Paediatric Endocrinology Unit, Department of Pediatrics, Poitiers University Teaching Hospital, France.
Ann Endocrinol (Paris). 2011 Jun;72(3):218-23. doi: 10.1016/j.ando.2011.01.002. Epub 2011 Jun 8.
To audit the contribution of plasma IGF-PB3 measurement to the diagnosis of growth hormone deficiency (GHD) in children.
Retrospective case study including boys and girls aged 0 to 18 years who attended our paediatric endocrinology clinic for short stature and/or post-irradiation follow-up, and had at least one GH provocative testing. Children with hypothyroidism, Laron or Kowarski syndromes, severe malnutrition, chronic renal failure and liver failure were excluded.

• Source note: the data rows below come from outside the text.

(* ===== verification/Props.v ===== *)
(** * MQTT 5 properties (paho.mqtt.c/src/MQTTProperties.c)

    The property list, its construction, serialization, parsing and queries.
    The union of a property is an inductive type: a read of another member
    than the one written is not modelled ([None]). *)
From S2P Require Import Prelude PacketCodec.

#[local] Ltac Zify.zify_post_hook ::= Z.to_euclidean_division_equations.

Module Properties.
Import Codecs.

(** ** Data *)

Inductive MQTTPropertyTypes :=
  | TYPE_BYTE
  | TYPE_TWO_BYTE_INTEGER
  | TYPE_FOUR_BYTE_INTEGER
  | TYPE_VARIABLE_BYTE_INTEGER
  | TYPE_BINARY_DATA
  | TYPE_UTF_8_ENCODED_STRING
  | TYPE_UTF_8_STRING_PAIR.

#[export] Instance MQTTPropertyTypes_eq_dec : EqDecision MQTTPropertyTypes.
Proof. solve_decision. Defined.

Definition namesToTypes : list (Z * MQTTPropertyTypes) :=
  [ (1, TYPE_BYTE);                       (* PAYLOAD_FORMAT_INDICATOR *)
    (2, TYPE_FOUR_BYTE_INTEGER);          (* MESSAGE_EXPIRY_INTERVAL *)
    (3, TYPE_UTF_8_ENCODED_STRING);       (* CONTENT_TYPE *)
    (8, TYPE_UTF_8_ENCODED_STRING);       (* RESPONSE_TOPIC *)
    (9, TYPE_BINARY_DATA);                (* CORRELATION_DATA *)
    (11, TYPE_VARIABLE_BYTE_INTEGER);     (* SUBSCRIPTION_IDENTIFIER *)
    (17, TYPE_FOUR_BYTE_INTEGER);         (* SESSION_EXPIRY_INTERVAL *)
    (18, TYPE_UTF_8_ENCODED_STRING);      (* ASSIGNED_CLIENT_IDENTIFER *)
    (19, TYPE_TWO_BYTE_INTEGER);          (* SERVER_KEEP_ALIVE *)
    (21, TYPE_UTF_8_ENCODED_STRING);      (* AUTHENTICATION_METHOD *)
    (22, TYPE_BINARY_DATA);               (* AUTHENTICATION_DATA *)
    (23, TYPE_BYTE);                      (* REQUEST_PROBLEM_INFORMATION *)
    (24, TYPE_FOUR_BYTE_INTEGER);         (* WILL_DELAY_INTERVAL *)
    (25, TYPE_BYTE);                      (* REQUEST_RESPONSE_INFORMATION *)
    (26, TYPE_UTF_8_ENCODED_STRING);      (* RESPONSE_INFORMATION *)
    (28, TYPE_UTF_8_ENCODED_STRING);      (* SERVER_REFERENCE *)
    (31, TYPE_UTF_8_ENCODED_STRING);      (* REASON_STRING *)
    (33, TYPE_TWO_BYTE_INTEGER);          (* RECEIVE_MAXIMUM *)
    (34, TYPE_TWO_BYTE_INTEGER);          (* TOPIC_ALIAS_MAXIMUM *)
    (35, TYPE_TWO_BYTE_INTEGER);          (* TOPIC_ALIAS *)
    (36, TYPE_BYTE);                      (* MAXIMUM_QOS *)
    (37, TYPE_BYTE);                      (* RETAIN_AVAILABLE *)
    (38, TYPE_UTF_8_STRING_PAIR);         (* USER_PROPERTY *)
    (39, TYPE_FOUR_BYTE_INTEGER);         (* MAXIMUM_PACKET_SIZE *)
    (40, TYPE_BYTE);                      (* WILDCARD_SUBSCRIPTION_AVAILABLE *)
    (41, TYPE_BYTE);                      (* SUBSCRIPTION_IDENTIFIERS_AVAILABLE *)
    (42, TYPE_BYTE) ].                    (* SHARED_SUBSCRIPTION_AVAILABLE *)

Definition nameToString : list (Z * string) :=
  [ (1, "PAYLOAD_FORMAT_INDICATOR"); (2, "MESSAGE_EXPIRY_INTERVAL"); (3, "CONTENT_TYPE");
    (8, "RESPONSE_TOPIC"); (9, "CORRELATION_DATA"); (11, "SUBSCRIPTION_IDENTIFIER");
    (17, "SESSION_EXPIRY_INTERVAL"); (18, "ASSIGNED_CLIENT_IDENTIFER");
    (19, "SERVER_KEEP_ALIVE"); (21, "AUTHENTICATION_METHOD"); (22, "AUTHENTICATION_DATA");
    (23, "REQUEST_PROBLEM_INFORMATION"); (24, "WILL_DELAY_INTERVAL");
    (25, "REQUEST_RESPONSE_INFORMATION"); (26, "RESPONSE_INFORMATION");
    (28, "SERVER_REFERENCE"); (31, "REASON_STRING"); (33, "RECEIVE_MAXIMUM");
    (34, "TOPIC_ALIAS_MAXIMUM"); (35, "TOPIC_ALIAS"); (36, "MAXIMUM_QOS");
    (37, "RETAIN_AVAILABLE"); (38, "USER_PROPERTY"); (39, "MAXIMUM_PACKET_SIZE");
    (40, "WILDCARD_SUBSCRIPTION_AVAILABLE"); (41, "SUBSCRIPTION_IDENTIFIERS_AVAILABLE");
    (42, "SHARED_SUBSCRIPTION_AVAILABLE") ]%string.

Fifty-eight children were enrolled and grouped as GHD [+] (19 cases) and GDH [-] (39 cases). IGF-I and IGF-BP3 assay was carried out in 88% and 62% cases respectively, both groups were comparable for age, sex, BMI, target height, pubertal stage and bone age. There was a significant difference in peak GH between GDH [-] and GHD [+] groups (41.8 mUI/L ± 21.7 versus 11.5 ± 5.9 mUI/L, P<0.00001, respectively). No difference was found between groups with regards to IGF-I Z-scores and IGF-BP3 Z-scores. There was, however, a positive correlation between IGF-I Z-scores and IGF-BP3 Z-scores (r=0.50; P<0.0016). IGF-BP3 measurement could not differentiate between GHD [+] and GHD [-] groups.

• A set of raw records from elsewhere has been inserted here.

Lemma connect_buffer_exact_witness :
  (MQTTVERSION_5 ≤ 5 → props_sendable sample_props ∧ props_sendable sample_props) ∧
  ∃ b, connect_buffer sample_client 5 sample_props sample_props = Some b ∧
    len b = connect_len sample_client 5 sample_props sample_props.
Proof.
  assert (H : MQTTVERSION_5 ≤ 5 → props_sendable sample_props ∧ props_sendable sample_props)
    by (intros _; split; (split; [apply sample_props_ok|done])).
  split; [exact H|]. eexists. split; [reflexivity|].
  exact (connect_buffer_exact sample_client 5 sample_props sample_props _ H eq_refl).
Defined.

(** The other buffers filled by hand (SUBSCRIBE, UNSUBSCRIBE, DISCONNECT and
    the block between topic and payload of PUBLISH) are also filled to exactly
    the size that is allocated and given as the length to send. *)
Theorem packet_buffers_exact v entries topics props ps pack qos reason msgid :
  default True (props_sendable <$> props) → props_sendable (pb_properties pack) →
  props_sendable ps →
  len (subscribe_buffer v entries props msgid)
    = subscribe_len v (fst ∘ fst <$> entries) props ∧
  len (unsubscribe_buffer v topics props msgid) = unsubscribe_len v topics props ∧
  len (snd (disconnect_buffer reason (Some ps))) = fst (disconnect_buffer reason (Some ps)) ∧
  len (snd (publish_buffer pack qos)) = fst (publish_buffer pack qos).
Proof.
  intros Hps Hpub Hd.
  unfold subscribe_buffer, subscribe_len, unsubscribe_buffer, unsubscribe_len,
    disconnect_buffer, publish_buffer, writeChar. cbn [fst snd].
  autorewrite with lens.
  split; [|split; [|split]].
  - destruct (_ <=? v); [rewrite write_opt_properties_len by done|]; cbn [length]; lia.
  - destruct (_ <=? v); [rewrite write_opt_properties_len by done|]; cbn [length]; lia.
  - rewrite write_properties_len by done. simpl. lia.
  - destruct (0 <? qos), (_ <=? _); rewrite ?write_properties_len by done; cbn [length]; lens.
Qed.

Lemma packet_buffers_exact_witness :
  props_sendable sample_props ∧
  len (subscribe_buffer 5 [(bs "a/b", 1, None)] (Some sample_props) 7)
    = subscribe_len 5 [bs "a/b"] (Some sample_props).
Proof.
  assert (H : props_sendable sample_props) by (split; [apply sample_props_ok|done]).
  split; [exact H|].
  exact (proj1 (packet_buffers_exact 5 [(bs "a/b", 1, None)] [] (Some sample_props) sample_props
    (mkPublish (mkHeader 3 0 1 0) [] 0 0 [] 0 5 sample_props) 1 0 7 H H H)).
Defined.

(** ** Properties: what is sent is what is parsed *)

(** C19: a PUBLISH that is sent and received is the same message: the bytes are a
    header byte, the length of the body, and a body that the packet table
    parses into the same topic, message id, properties and payload, for every
    version, QoS, DUP and RETAIN.  The topic has no NUL and less than 2^16 bytes,
    the identifier 16 bits, the payload its stated length, below 2^31, and the
    properties of an MQTT 5 message are those that are written right
    ([props_sendable]: four-byte integers below 2^31, less than 2^28 bytes). *)
Theorem publish_roundtrip pack dup qos retained :
  let v := pb_MQTTVersion pack in
  let h := mkHeader PUBLISH dup qos retained in
  header_ok h → cstring_ok (pb_topic pack) → short_bytes (pb_topic pack) →
  is_u16 (pb_msgId pack) → (MQTTVERSION_5 ≤ v → props_sendable (pb_properties pack)) →
  pb_payloadlen pack = len (pb_payload pack) → len (pb_payload pack) < 2 ^ 31 →
  ∃ body,
    MQTTPacket_send_publish pack dup qos retained
      = header_byte h :: MQTTPacket_encode (len body) ++ body ∧
    Factory_dispatch v (header_byte h) body =
      Some (Some (Some (PPublish (mkPublish h (pb_topic pack) (len (pb_topic pack))
        (if 0 <? qos then pb_msgId pack else 0) (pb_payload pack) (len (pb_payload pack)) v
        (if MQTTVERSION_5 <=? v then pb_properties pack else MQTTProperties_initializer))))).
Proof.
  intros v h Hh Hc Ht Hm Hps Hpl Hlt.
  exists (publish_body v (pb_topic pack) qos (pb_msgId pack) (pb_properties pack) (pb_payload pack)).
  split.
  - unfold MQTTPacket_send_publish, MQTTPacket_sends, fixed_header, publish_buffer, publish_body,
      writeUTF. fold h. cbn [snd]. rewrite Hpl, Nat2Z.id, firstn_all, (cstr_ok _ Hc).
    unfold MQTTVERSION_5. fold v.
    destruct (0 <? qos), (5 <=? v); cbn [orb concat app]; by rewrite ?app_nil_r, <-?app_assoc.
  - unfold Factory_dispatch. rewrite header_byte_of by done. cbn [h_type h].
    replace (_ || _ || _) with false; [|unfold MQTTVERSION_5; simpl; by rewrite !andb_false_r].
    change (new_packets PUBLISH) with (Some (as_packet PPublish MQTTPacket_publish)). cbn beta iota.
    unfold as_packet.
    pose proof (publish_reader_ok v h (pb_topic pack) (pb_msgId pack) (pb_properties pack)
      (pb_payload pack) Hh Ht Hm Hps Hlt) as H. cbn [h_qos h] in H. by rewrite H.
Qed.

Definition sample_publish : Publish :=
  mkPublish (mkHeader PUBLISH 0 0 0) (bs "hall/1") 6 513 [1; 2; 3; 255] 4 5 sample_props.

Lemma publish_roundtrip_witness :
  props_sendable sample_props ∧
  ∃ body, MQTTPacket_send_publish sample_publish 0 2 1 = header_byte (mkHeader PUBLISH 0 2 1) :: MQTTPacket_encode (len body) ++ body ∧
    body = [0; 6] ++ bs "hall/1" ++ [2; 1] ++ write_props sample_props ++ [1; 2; 3; 255] ∧
    Factory_dispatch 5 (header_byte (mkHeader PUBLISH 0 2 1)) body =
      Some (Some (Some (PPublish (mkPublish (mkHeader PUBLISH 0 2 1) (bs "hall/1") 6 513 [1; 2; 3; 255] 4 5 sample_props)))).
Proof.
  assert (H : props_sendable sample_props) by (split; [apply sample_props_ok|done]).
  split; [exact H|].
  assert (Hc : cstring_ok (bs "hall/1")) by (apply (bool_decide_eq_true_1 _); vm_compute; reflexivity).
  destruct (publish_roundtrip sample_publish 0 2 1) as (body & Hb & Hp);
    [unfold header_ok, PUBLISH; cbn; lia|exact Hc|done|unfold is_u16; cbn; lia|intros _; exact H
    |reflexivity|done|].
  exists body. split; [exact Hb|]. split; [|exact Hp].
  assert (E : drop 2 (MQTTPacket_send_publish sample_publish 0 2 1) = [0; 6] ++ bs "hall/1" ++ [2; 1] ++ write_props sample_props ++ [1; 2; 3; 255])
    by (vm_compute; reflexivity).
  assert (Hl : Z.of_nat (length (MQTTPacket_send_publish sample_publish 0 2 1)) < 128) by (vm_compute; reflexivity).
  rewrite Hb in Hl, E. cbn [length] in Hl. rewrite length_app in Hl.
  assert (He : MQTTPacket_encode (len body) = [len body mod 128]).
  { unfold MQTTPacket_encode. cbn [encode_loop]. by rewrite (Z.div_small (len body) 128) by lia. }
  rewrite He in E. exact E.
Defined.

(** The acknowledgements of the client (PUBACK, PUBREC, PUBREL, PUBCOMP) are
    four bytes that a receiver of any version parses as the same packet, with
    the message id and, for MQTT 5, the reason code success and no property;
    PUBREL alone carries QoS 1 in its header. *)
Theorem ack_roundtrip v type msgid dup :
  PUBACK ≤ type ≤ PUBCOMP → is_u16 msgid → 0 ≤ dup < 2 →
  let h := mkHeader type dup (if type =? PUBREL then 1 else 0) 0 in
  ∃ body, MQTTPacket_send_ack type msgid dup = [header_byte h; 2] ++ body ∧ length body = 2%nat ∧
    Factory_dispatch v (header_byte h) body =
      Some (Some (Some (PAck (if MQTTVERSION_5 <=? v
        then mkAck h (Some msgid) (Some MQTTREASONCODE_SUCCESS) v (Some MQTTProperties_initializer)
        else mkAck h (Some msgid) None v None)))).
Proof.
  intros Ht Hm Hd h. exists (writeInt msgid). split; [done|]. split; [done|].
  assert (Hh : header_ok h) by (unfold header_ok, h, PUBACK, PUBCOMP in *; simpl; case_leb).
  unfold Factory_dispatch. rewrite header_byte_of by done. cbn [h_type h].
  unfold PUBACK, PUBCOMP, PUBREL, CONNECT, DISCONNECT, AUTH, MQTTVERSION_5 in *.
  replace (_ || _ || _) with false; [|symmetry; case_leb; by rewrite ?andb_false_r].
  assert (Hn : new_packets type = Some (as_packet PAck MQTTPacket_ack)).
  { assert (type = 4 ∨ type = 5 ∨ type = 6 ∨ type = 7) as [->|[->|[->| ->]]] by lia; done. }
  rewrite Hn. unfold as_packet, MQTTPacket_ack, ack_reader, run_parser.
  rewrite header_byte_of by done. cbn [h_type h].
  rewrite (proj2 (Z.eqb_neq type DISCONNECT)) by (unfold DISCONNECT; lia).
  unfold mbind, reader_bind.
  pose proof (int_codec msgid [] [] 2 Hm ltac:(done)) as Hr. rewrite app_nil_r in Hr.
  change ([] ++ writeInt msgid) with (writeInt msgid) in Hr. change (len []) with 0 in Hr.
  rewrite Hr.
  unfold MQTTVERSION_5. by destruct (5 <=? v).
Qed.

Lemma ack_roundtrip_witness :
  PUBACK ≤ PUBREL ≤ PUBCOMP ∧ is_u16 513 ∧ 0 ≤ 1 < 2 ∧
  ∃ body, MQTTPacket_send_ack PUBREL 513 1 = [0x6A; 2] ++ body.
Proof.
  assert (H : is_u16 513) by (unfold is_u16; lia).
  split; [unfold PUBACK, PUBREL, PUBCOMP; lia|]. split; [exact H|]. split; [lia|].
  destruct (ack_roundtrip 4 PUBREL 513 1) as (body & Hb & _);
    [unfold PUBACK, PUBREL, PUBCOMP; lia|exact H|lia|].
  exists body. exact Hb.
Defined.

(** The packets that confirm a subscription: a SUBACK, and an UNSUBACK of
    MQTT 5, parse into their message id, properties and the list of all the
    codes in order; an UNSUBACK without codes is rejected, a SUBACK without
    codes makes the parser use the packet after freeing it. *)
Theorem suback_parse v hb msgid ps codes :
  is_u16 msgid → (MQTTVERSION_5 ≤ v → props_sendable ps) →
  let h := header_of_byte hb in
  let data := writeInt msgid ++ (if MQTTVERSION_5 <=? v then write_properties ps else []) ++ codes in
  let props := if MQTTVERSION_5 <=? v then Some ps else None in
  MQTTPacket_suback v hb data =
    (if len codes =? 0 then None else Some (Some (mkSuback h msgid v props (Some codes)))) ∧
  MQTTPacket_unsuback v hb data =
    Some (if MQTTVERSION_5 <=? v
          then if len codes =? 0 then None else Some (mkSuback h msgid v props (Some codes))
          else Some (mkSuback h msgid v None None)).
Proof.
  intros Hm Hps h data props.
  set (pr := if MQTTVERSION_5 <=? v then write_properties ps else []) in data.
  assert (Hl : len data = 2 + len pr + len codes) by (unfold data; lens).
  assert (Hr : readInt data 0 = Some (msgid, 2)) by
    (apply (int_codec msgid [] (pr ++ codes) 2 Hm); done).
  assert (Hc : codes_loop (length data) (len data) [] data (2 + len pr) = Some (codes, len data)).
  { apply (codes_loop_at _ _ (writeInt msgid ++ pr)); [by rewrite <-app_assoc|lens|lia]. }
  assert (Hp : (MQTTVERSION_5 <=? v) = true →
    read_properties (len data) data 2 = Some (Some ps, 2 + len pr)).
  { intros E. assert (Hpr : pr = write_properties ps) by (unfold pr; by rewrite E).
    rewrite Hpr. apply (read_properties_at ps data (writeInt msgid) codes);
      [apply Hps; lia|unfold data; by rewrite Hpr|done|rewrite <-Hpr; lia]. }
  unfold MQTTPacket_suback, MQTTPacket_unsuback, suback_reader, unsuback_reader, run_parser.
  unfold mbind, reader_bind. rewrite Hr. unfold props.
  destruct (MQTTVERSION_5 <=? v) eqn:E.
  - rewrite (Hp eq_refl). unfold mret, reader_ret. cbn [fmap option_fmap option_map].
    rewrite Hc. by destruct (_ =? 0).
  - replace (2 + len pr) with 2 in Hc by (unfold pr; simpl; lia).
    unfold mret, reader_ret. rewrite Hc. by destruct (_ =? 0).
Qed.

Measurement of plasma IGF-BP3 level contributes poorly to the diagnosis of GHD. We do not recommend it in routine use.
评估 IGF-PB3 测量对儿童生长激素缺乏症(GHD)诊断的贡献。
回顾性病例研究,纳入了年龄在 0 至 18 岁之间,因身材矮小和/或放射治疗后随访而就诊于儿科内分泌科的男孩和女孩,他们至少进行了一次 GH 激发试验。排除患有甲状腺功能减退症、Laron 或 Kowarski 综合征、严重营养不良、慢性肾衰竭和肝功能衰竭的儿童。
共纳入 58 例儿童,分为 GHD [+]组(19 例)和 GDH [-]组(39 例)。分别对 88%和 62%的病例进行了 IGF-I 和 IGF-BP3 检测,两组在年龄、性别、BMI、靶身高、青春期阶段和骨龄方面无显著差异。GH 峰值在 GDH [-]和 GHD [+]组之间存在显著差异(分别为 41.8 mUI/L ± 21.7 和 11.5 ± 5.9 mUI/L,P<0.00001)。IGF-I Z 评分和 IGF-BP3 Z 评分在两组之间无差异。然而,IGF-I Z 评分和 IGF-BP3 Z 评分之间存在正相关(r=0.50;P<0.0016)。IGF-BP3 测量不能区分 GHD [+]和 GHD [-]组。
IGF-PB3 水平的测量对 GHD 的诊断贡献较小。我们不建议常规使用它。